Steve Jones’ Say

I wonder how many agents and wholesalers have recently wanted to throw in the towel?

Plenty I imagine. Few, of course, are likely to have genuinely contemplated shutting up shop. But I can’t recall a period where the industry has encountered such a continuous morale-sapping battering. One agent told me how it’s becoming “just all too hard”.

Internally, we’ve had the collapse of Tempo, Bentours and Excite. Externally, the heartbreaking bushfires clobbered the inbound and domestic market, while on-going geopolitical issues continue to create anxiety. Now we have the global spread of coronavirus, now known as COVID-19. You start to wonder, in a mildly paranoiac way, what’s next?

Furthermore, and arguably a more fundamental issue, is climate change and wider environmental issues. Travel, inevitably, is at the sharp end. Overtourism, rightly, has become a major talking point and we are all under pressure to limit our flying.

Travel and tourism, it is fair to say, is enduring some challenging times.

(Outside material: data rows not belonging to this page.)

(** * GATK germline pipeline (toil_scripts/gatk_germline/germline.py)

    A shallow embedding of the Toil job functions of [germline.py] and of the
    part of the Toil runtime they rely on (job store, per-job temporary
    directory, children / follow-on edges and promises), followed by the
    properties of the pipeline that the specification states.

    Conventions
    - Python [str] is [string]; a [dict] keyed by file name is a
      [gmap string _]; the files present in a working directory are a
      [gset string].
    - A job function is a computation in the monad [M]: it threads the state
      of the running job ([JobState]) and either returns or raises ([Res]).
    - Everything outside the repository (docker, curl, s3, the local file
      system that holds the manifest) is an oracle collected in [Env]. *)

From Stdlib Require Import String Ascii DecimalString.
From stdpp Require Import base strings list gmap.

Open Scope string_scope.
Open Scope list_scope.

(** ** Python string operations used by the pipeline *)

Module Py.

Definition TAB : ascii := "009"%char.
Definition LF : ascii := "010"%char.

Definition chars (s : string) : list ascii := list_ascii_of_string s.

(** [s.startswith(p)] and [s.endswith(p)] *)
Definition startswith (s p : string) : bool :=
  bool_decide (chars p `prefix_of` chars s).
Definition endswith (s p : string) : bool :=
  bool_decide (chars p `suffix_of` chars s).
(** Modelled from the spec: [argsToAttr] belongs to log/slog, the Go
    standard library, not to this repository. Section 4.5 and the package
    comment of [log]: an [Attr] is used as is; a string that is not the
    last argument takes the next argument as its value; anything else is a
    value under ["!BADKEY"]. Returns the attribute and the arguments left;
    [None] on an empty list, where Go would index out of range. *)
Definition argsToAttr (args : list any) : option (Attr * list any) :=
  match args with
  | [] => None
  | any_string x :: [] => Some (mkAttr badKey (any_string x), [])
  | any_string x :: v :: rest => Some (mkAttr x v, rest)
  | any_Attr a :: rest => Some (a, rest)
  | x :: rest => Some (mkAttr badKey x, rest)
  end.

(** Modelled from the spec: the loop of [Record.Add] (log/slog, not in
    this repository), which scans left to right:
    [for len(args) > 0 { a, args = argsToAttr(args); append a }],
    run for at most [fuel] iterations. [None]: fuel exhausted or a panic
    of [argsToAttr]. *)
Fixpoint Record_Add_loop (fuel : nat) (args : list any) (acc : list Attr)
  : option (list Attr) :=
  match args with
  | [] => Some acc
  | _ :: _ =>
      match fuel with
      | O => None
      | S fuel' =>
          match argsToAttr args with
          | None => None
          | Some (a, args') => Record_Add_loop fuel' args' (acc ++ [a])
          end
      end
  end.

(** [Record.Add]. Every iteration consumes an argument, so the loop is
    given [length args] iterations; [Record_Add_loop_enough] shows they
    suffice. *)
Definition Record_Add (args : list any) : option (list Attr) :=
  Record_Add_loop (length args) args [].

(** A [slog.Record] without its time and program counter. *)
Record LogRecord := mkRecord {
  Record_Level : Level;
  Record_Message : string;
  Record_attrs : list Attr
}.

(** One [Write] received by a sink: the record and the encoding the
    handler rendered it in. The bytes themselves are the renderer's. *)
Record Line := mkLine {
  Line_kind : HandlerKind;
  Line_record : LogRecord
}.

(** Modelled from the spec: [Handler.Enabled] (log/slog, not in this
    repository). Section 4.5: a record passes when its level is at or
    above the level the handler's [Leveler] reports. *)
Definition Handler_Enabled (h : Handler) (var : option Level) (level : Level)
  : option bool :=
  match Leveler_Level (Handler_Level h) var with
  | None => None
  | Some minLevel => Some (minLevel <=? level)
  end.

(** Modelled from the spec: [Logger.log] (log/slog, not in this
    repository). Section 4.5: if the level passes, build the record, add
    the attributes and hand it to the handler, which writes one rendered
    line to its writer; otherwise do nothing. Returns the writes
    performed. *)
Definition Logger_log (l : Logger) (var : option Level)
    (level : Level) (msg : string) (args : list any)
  : option (list (io.Writer * Line)) :=
  let h := Logger_Handler l in
  match Handler_Enabled h var level with
  | None => None
  | Some false => Some []
  | Some true =>
      match Record_Add args with
      | None => None
      | Some attrs =>
          Some [(Handler_w h,
                 mkLine (Handler_kind h) (mkRecord level msg attrs))]
      end
  end.

(** [Logger.Debug], [Logger.Info], [Logger.Warn], [Logger.Error]: [log]
    at the level of the name. *)
Definition Logger_Debug (l : Logger) (var : option Level) :=
  Logger_log l var LevelDebug.
Definition Logger_Info (l : Logger) (var : option Level) :=
  Logger_log l var LevelInfo.
Definition Logger_Warn (l : Logger) (var : option Level) :=
  Logger_log l var LevelWarn.
Definition Logger_Error (l : Logger) (var : option Level) :=
  Logger_log l var LevelError.

End slog.

(** ** Package [log]: state *)

(** The package variables, and what the sinks have received so far. *)
Record State := mkState {
  globalLogger : option slog.Logger;   (* *slog.Logger, None: nil *)
  logLevel : option slog.Level;        (* *slog.LevelVar, None: nil,
                                          Some l: a variable holding l *)
  output : io.Writer;
  handler : Z;                         (* atomic.Int64, 0 = JSON, 1 = Text *)
  mtx : bool;                          (* sync.Mutex, true: locked *)
  written : list (io.Writer * slog.Line)  (* oldest first *)
}.

Definition set_globalLogger (l : slog.Logger) (st : State) : State :=
  mkState (Some l) (logLevel st) (output st) (handler st) (mtx st) (written st).

Definition set_logLevel (v : option slog.Level) (st : State) : State :=
  mkState (globalLogger st) v (output st) (handler st) (mtx st) (written st).

Definition set_output (w : io.Writer) (st : State) : State :=
  mkState (globalLogger st) (logLevel st) w (handler st) (mtx st) (written st).

Definition set_handler (n : Z) (st : State) : State :=
  mkState (globalLogger st) (logLevel st) (output st) n (mtx st) (written st).

Definition set_mtx (b : bool) (st : State) : State :=
  mkState (globalLogger st) (logLevel st) (output st) (handler st) b (written st).

Definition add_written (ws : list (io.Writer * slog.Line)) (st : State) : State :=
  mkState (globalLogger st) (logLevel st) (output st) (handler st) (mtx st)
          (written st ++ ws).

(** The zero values the variables have before [init] runs. *)
Definition zero : State := mkState None None io.nil 0 false [].

(** *** [sync.Mutex], one thread of control *)

(** [mtx.Lock()]: on a held mutex the caller waits for ever. *)
Definition mtx_Lock (st : State) : option State :=
  if mtx st then None else Some (set_mtx true st).

(** [mtx.TryLock()]: reports whether it took the lock. *)
Definition mtx_TryLock (st : State) : bool * State :=
  if mtx st then (false, st) else (true, set_mtx true st).

(** [mtx.Unlock()]: a fatal error on a mutex that is not locked. *)
Definition mtx_Unlock (st : State) : option State :=
  if mtx st then Some (set_mtx false st) else None.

In the main, travel operates on small margins, so few people enter the industry to get rich. But it’s a feel-good industry to work in. The product is highly desirable and exciting, educational even. Flick through the pages of Travel Daily and travelBulletin and you’ll see travel agents and product staff frolicking (apologies, working) in extraordinary destinations that relatively few people will experience. In some ways, we are privileged.

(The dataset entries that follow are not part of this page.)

(** * The offline data layer of compu-caddy: GolfDB and the useGolfData hook

    A shallow embedding of [utils/GolfDB] (the IndexedDB wrapper with its
    sync queue and conflict methods), of the functions of
    [hooks/useGolfData.ts] that save, mark, delete, export, import, clear
    and synchronise, and of the mock course of [GolfCourseAPI].

    Conventions of the embedding.
    - JavaScript values are the type [value]; an object is the list of its
      own enumerable string-keyed data properties in insertion order.
      Prototype properties and array-index property names are outside the
      modelled fragment. A number is an integer ([VNum], over [Z]: the
      timestamps, counters and scores the application stores) or one of
      [NaN], [Infinity] and [-Infinity] ([VNonFinite]); fractions are
      outside the modelled fragment.
    - An IndexedDB object store is the list of its records in ascending key
      order, which is the order [getAll] reports them in.
    - A method of [GolfDB] runs ([run]) from the database to an outcome and
      the database after the call. A rejected promise is the outcome [Err].
    - [Date.now()] and [Math.random()] readings are arguments of the
      functions that take them, in the order of the calls.
    - Where JavaScript's dynamic coercions leave the modelled fragment the
      outcome is [Err OutsideModel]; no handler of the program catches it. *)

From Stdlib Require Import ZArith String List Bool Lia Sorted FinFun.
From stdpp Require Import gmap strings pretty.
Import ListNotations.
Local Open Scope string_scope.
Local Open Scope list_scope.
Local Open Scope Z_scope.

(** ** JavaScript values *)

(** The numbers that hold no integer or fraction. *)
Inductive nonfinite := NaN | Infinity | NegInfinity.

#[warnings="-register-all"]
Inductive value :=
| VUndef
| VNull
| VBool (b : bool)
| VNum (n : Z)
| VStr (s : string)
| VArr (l : list value)
| VObj (o : list (string * value))
| VNonFinite (x : nonfinite).

Definition obj := list (string * value).

(** [if (v)], [!v], [a && b], [a || b] *)
Definition truthy (v : value) : bool :=
  match v with
  | VUndef | VNull => false
  | VBool b => b
  | VNum n => negb (n =? 0)
  | VStr s => negb (String.eqb s "")
  | VArr _ | VObj _ => true
  | VNonFinite x => match x with NaN => false | _ => true end
  end.

Definition js_and (a b : value) : value := if truthy a then b else a.
Definition js_or (a b : value) : value := if truthy a then a else b.

(** [a === b]. Two objects or arrays are equal only when they are the same
    reference; the values of the model come out of the store, of a JSON text
    or of a literal and never alias, so such operands compare unequal. *)
Definition strict_eq (a b : value) : bool :=
  match a, b with
  | VUndef, VUndef | VNull, VNull => true
  | VBool x, VBool y => Bool.eqb x y
  | VNum x, VNum y => x =? y
  | VStr x, VStr y => String.eqb x y
  | VNonFinite Infinity, VNonFinite Infinity
  | VNonFinite NegInfinity, VNonFinite NegInfinity => true
  | _, _ => false
  end.

(** The equality of the elements of a [Set]: [===], but [NaN] is equal to
    itself. *)
Definition sameValueZero (a b : value) : bool :=
  match a, b with
  | VNonFinite NaN, VNonFinite NaN => true
  | _, _ => strict_eq a b
  end.

Definition isArray (v : value) : bool :=
  match v with VArr _ => true | _ => false end.

Definition typeof_number (v : value) : bool :=
  match v with VNum _ | VNonFinite _ => true | _ => false end.

Definition typeof_object (v : value) : bool :=
  match v with VNull | VArr _ | VObj _ => true | _ => false end.

(** [x + 1] on a number that holds the integer [n]. A number is a double:
    the sum is exact while it is at most 2^53 in size; above, it is the
    nearest integer a double holds, the one with the even mantissa when
    two are as near (from 2^53 on, adding one no longer counts). *)
Definition js_succ (n : Z) : Z :=
  if (- 2 ^ 53 <=? n) && (n <? 2 ^ 53) then n + 1
  else if Z.abs n <? 2 ^ 54 then (if n mod 4 =? 0 then n else n + 2)
  else n.
(** * rpmdeplint: dependency analysis of RPM packages against repositories

    A shallow embedding of [rpmdeplint/__init__.py]: the [DependencySet]
    aggregator and the analyses of [DependencyAnalyzer].  The hawkey sack,
    the libsolv goal solver, the rpm header reader and the repository
    download are collaborators of the program; they appear here as the
    fields of one record, [External], over which the analyses are
    parameterised. *)

From Stdlib Require Import Ascii.
From stdpp Require Import gmap strings list fin_maps.

Set Warnings "-clear-no-such-hyp".


(** ** Packages *)

(** The attributes of a [hawkey.Package] that the program reads. *)
Record Package := mkPackage {
  name : string;
  evr : string;
  arch : string;
  reponame : string;
  location : string;
  requires : list string;
  files : list string
}.

Global Instance Package_eq_dec : EqDecision Package.
Proof. solve_decision. Defined.

Definition Package_to_tuple (p : Package) :
    string * string * string * string * string * list string * list string :=
  (name p, evr p, arch p, reponame p, location p, requires p, files p).

Definition Package_of_tuple
    (t : string * string * string * string * string * list string * list string) :
    Package :=
  let '(n, e, a, r, l, rq, fs) := t in mkPackage n e a r l rq fs.

Global Instance Package_countable : Countable Package.
Proof.
  apply (inj_countable' Package_to_tuple Package_of_tuple).
  by intros [].
Defined.

(** [str(pkg)]: the NEVRA of the package. *)
Definition package_str (p : Package) : string :=
  name p +:+ "-" +:+ evr p +:+ "." +:+ arch p.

Yet it’s also people’s livelihoods. Business owners have responsibilities, to families and staff. There are mortgages to maintain, mouths to feed. At the corporate end of town shareholders demand results, or demand change, if performances flounder. And right now, travel is a tough place to be.

A Travel Daily survey found 82% of respondents were facing cancellations as a direct result of COVID-19, and not just to China. That is telling, yet hardly surprising. We’ve lived with global terrorism for the best part of two decades, but random attacks create isolated, one-off shocks. The spread of a virus is pervasive and potentially long-lasting. While China, and Asia more widely, is clearly the epicentre, it has crept to all corners of the globe. Corporate Travel Management’s FY20 forecasts perhaps best illustrated the threat of COVID-19, warning it could wipe $40m from its EBITDA.

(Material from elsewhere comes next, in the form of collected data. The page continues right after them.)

(** * UnrealQtFramework: activation of the vendored Qt packages

    A shallow embedding of [framework.py].  The framework has one effectful
    entry point, [init_framework], which rewires the host Python process
    ([os.environ], [sys.path], [sys.prefix], [sys.real_prefix]) so that a
    vendored PySide distribution becomes importable, and the helpers
    [platform_name] and [bin_folder]; [destroy_framework] only logs.

    Conventions of the embedding:
    - a Python [str] is a [string]; a character stands for a code point
      below 256, the range on which the character classes used here
      ([\d], printability in [repr]) are written out;
    - the interpreter version components are naturals ([N]);
    - [os.environ] is a finite map from names to values;
    - everything the code reads from its host (the running platform, the
      interpreter version, the file system, the import system) is a field
      of a record [World];
    - the code runs in a state-and-exception monad over the mutable part of
      the process, so that the state at the point where an exception leaves
      [init_framework] is observable;
    - the string primitives ([str.split], [repr], [re.match]) follow
      Python 3;
    - of [site.addsitedir] the model keeps what it does to [sys.path] and
      the one exception it lets through; the code an [import] line of a
      [.pth] file runs is taken to act on [sys.path] alone;
    - calls to [self.logger.debug] are not modelled. *)

From Stdlib Require Import Ascii NArith.
From stdpp Require Import base option list strings pretty gmap.

(** ** Python string primitives *)

Definition ch_dquote : ascii := "034"%char.
Definition ch_squote : ascii := "039"%char.
Definition ch_backslash : ascii := "092"%char.
Definition ch_tab : ascii := "009"%char.
Definition ch_newline : ascii := "010"%char.
Definition ch_return : ascii := "013"%char.

Definition str1 (c : ascii) : string := String c EmptyString.

(** [sep.join(parts)] *)
Fixpoint str_join (sep : string) (parts : list string) : string :=
  match parts with
  | [] => ""
  | [s] => s
  | s :: rest => s +:+ sep +:+ str_join sep rest
  end.

(** [s.split(sep)] for a separator of one character: the pieces between the
    occurrences of [sep], empty pieces included; never the empty list. *)
Fixpoint str_split (sep : ascii) (s : string) : list string :=
  match s with
  | EmptyString => [""]
  | String c rest =>
      if bool_decide (c = sep) then "" :: str_split sep rest
      else match str_split sep rest with
           | piece :: pieces => String c piece :: pieces
           | [] => [str1 c]
           end
  end.

(** [s.startswith(prefix)], returning what follows the prefix. *)
Fixpoint strip_prefix (prefix s : string) : option string :=
  match prefix, s with
  | EmptyString, _ => Some s
  | String a prefix', String b s' =>
      if bool_decide (a = b) then strip_prefix prefix' s' else None
  | String _ _, EmptyString => None
  end.

Definition startswith (prefix s : string) : bool :=
  bool_decide (is_Some (strip_prefix prefix s)).

Fixpoint last_char (s : string) : option ascii :=
  match s with
  | EmptyString => None
  | String c EmptyString => Some c
  | String _ rest => last_char rest
  end.

Definition endswith_char (c : ascii) (s : string) : bool :=
  bool_decide (last_char s = Some c).

Fixpoint str_contains (c : ascii) (s : string) : bool :=
  match s with
  | EmptyString => false
  | String a rest => bool_decide (a = c) || str_contains c rest
  end.

(** ["%d" % n] and [str(n)] for a non-negative integer. *)
Definition str_of_int (n : N) : string := pretty n.

(** *** [repr] of a string and [str] of a list of strings

    [repr] quotes with ['] unless the string holds a ['] and no double
    quote; it escapes the backslash and the chosen quote, writes tab,
    newline and carriage return as [\t], [\n], [\r], and every other
    non-printable character as [\xhh]. *)

Definition hex_digit (n : N) : ascii :=
  match n with
  | 0 => "0" | 1 => "1" | 2 => "2" | 3 => "3" | 4 => "4" | 5 => "5"
  | 6 => "6" | 7 => "7" | 8 => "8" | 9 => "9" | 10 => "a" | 11 => "b"
  | 12 => "c" | 13 => "d" | 14 => "e" | _ => "f"
  end%N%char.

(** Below 256 the non-printable code points are the two control blocks,
    DEL, the no-break space and the soft hyphen. *)
Definition printable (c : ascii) : bool :=
  let n := N_of_ascii c in
  negb ((n <? 32) || (n =? 127) || ((128 <=? n) && (n <=? 160)) || (n =? 173))%N.

Definition repr_char (quote c : ascii) : string :=
  if bool_decide (c = quote) || bool_decide (c = ch_backslash)
  then String ch_backslash (str1 c)
  else if bool_decide (c = ch_tab) then String ch_backslash "t"
  else if bool_decide (c = ch_newline) then String ch_backslash "n"
  else if bool_decide (c = ch_return) then String ch_backslash "r"
  else if printable c then str1 c
  else let n := N_of_ascii c in
       String ch_backslash
         (String "x" (String (hex_digit (n / 16)) (str1 (hex_digit (n mod 16)))))%N.
(** * Looping gallery carousel of [src/js/main.js]

    A shallow embedding of [initGallerySlideshow] and of the closures it
    creates ([initializeTrack], [updateTrackPosition], [nextSlide],
    [prevSlide], [restartAutoSlide], the click listeners and the
    [setTimeout] completion callback), together with the small part of the
    browser that the code talks to: the three looked-up elements, the
    timer table behind [setTimeout] / [setInterval] / [clearInterval] and
    a clock in milliseconds. *)

From Stdlib Require Import ZArith List Ascii String Bool Lia DecimalString.
Import ListNotations.

Local Open Scope Z_scope.

#[local] Arguments Z.mul : simpl never.
#[local] Arguments Z.add : simpl never.
#[local] Arguments Z.sub : simpl never.
#[local] Arguments Z.opp : simpl never.

(** ** Browser side *)

(** [String(n)] for an integer [n], as a template literal prints it. *)
Definition string_of_Z (z : Z) : string := NilZero.string_of_int (Z.to_int z).

(** The two functions of the closure that are handed to the timer API. *)
Inductive Callback : Type :=
| CbCompletion   (* the arrow function passed to setTimeout, lines 242-255 *)
| CbNextSlide.   (* nextSlide, passed to setInterval, line 275 *)

(** The two arrow functions registered as click listeners. *)
Inductive Handler : Type :=
| HNextClick     (* () => { nextSlide(); restartAutoSlide(); } *)
| HPrevClick.    (* () => { prevSlide(); restartAutoSlide(); } *)

Inductive ButtonId : Type := BtnPrev | BtnNext.

(** One entry of the browser's table of active timers.  [tm_repeat] is the
    period of a [setInterval] timer and [None] for a [setTimeout] one. *)
Record Timer : Type := mkTimer {
  tm_id : nat;
  tm_due : Z;
  tm_repeat : option Z;
  tm_cb : Callback
}.

Record Img : Type := mkImg {
  src : string;
  alt : string;
  className : string
}.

Is it an over-reaction to postpone travel plans? I’d say so. But it matters little. Regardless of the cause, it’s lost revenue and it doesn’t take much for small enterprises to begin to struggle.

Nevertheless, the industry has been through dark days before, and its capacity to rebound has been demonstrated time and again. Demand may fall during choppy times, and that is clearly challenging for all, but when more settled times return — as they will — bookings will rapidly follow.

Travel, whatever is thrown at it, will never lose its appeal.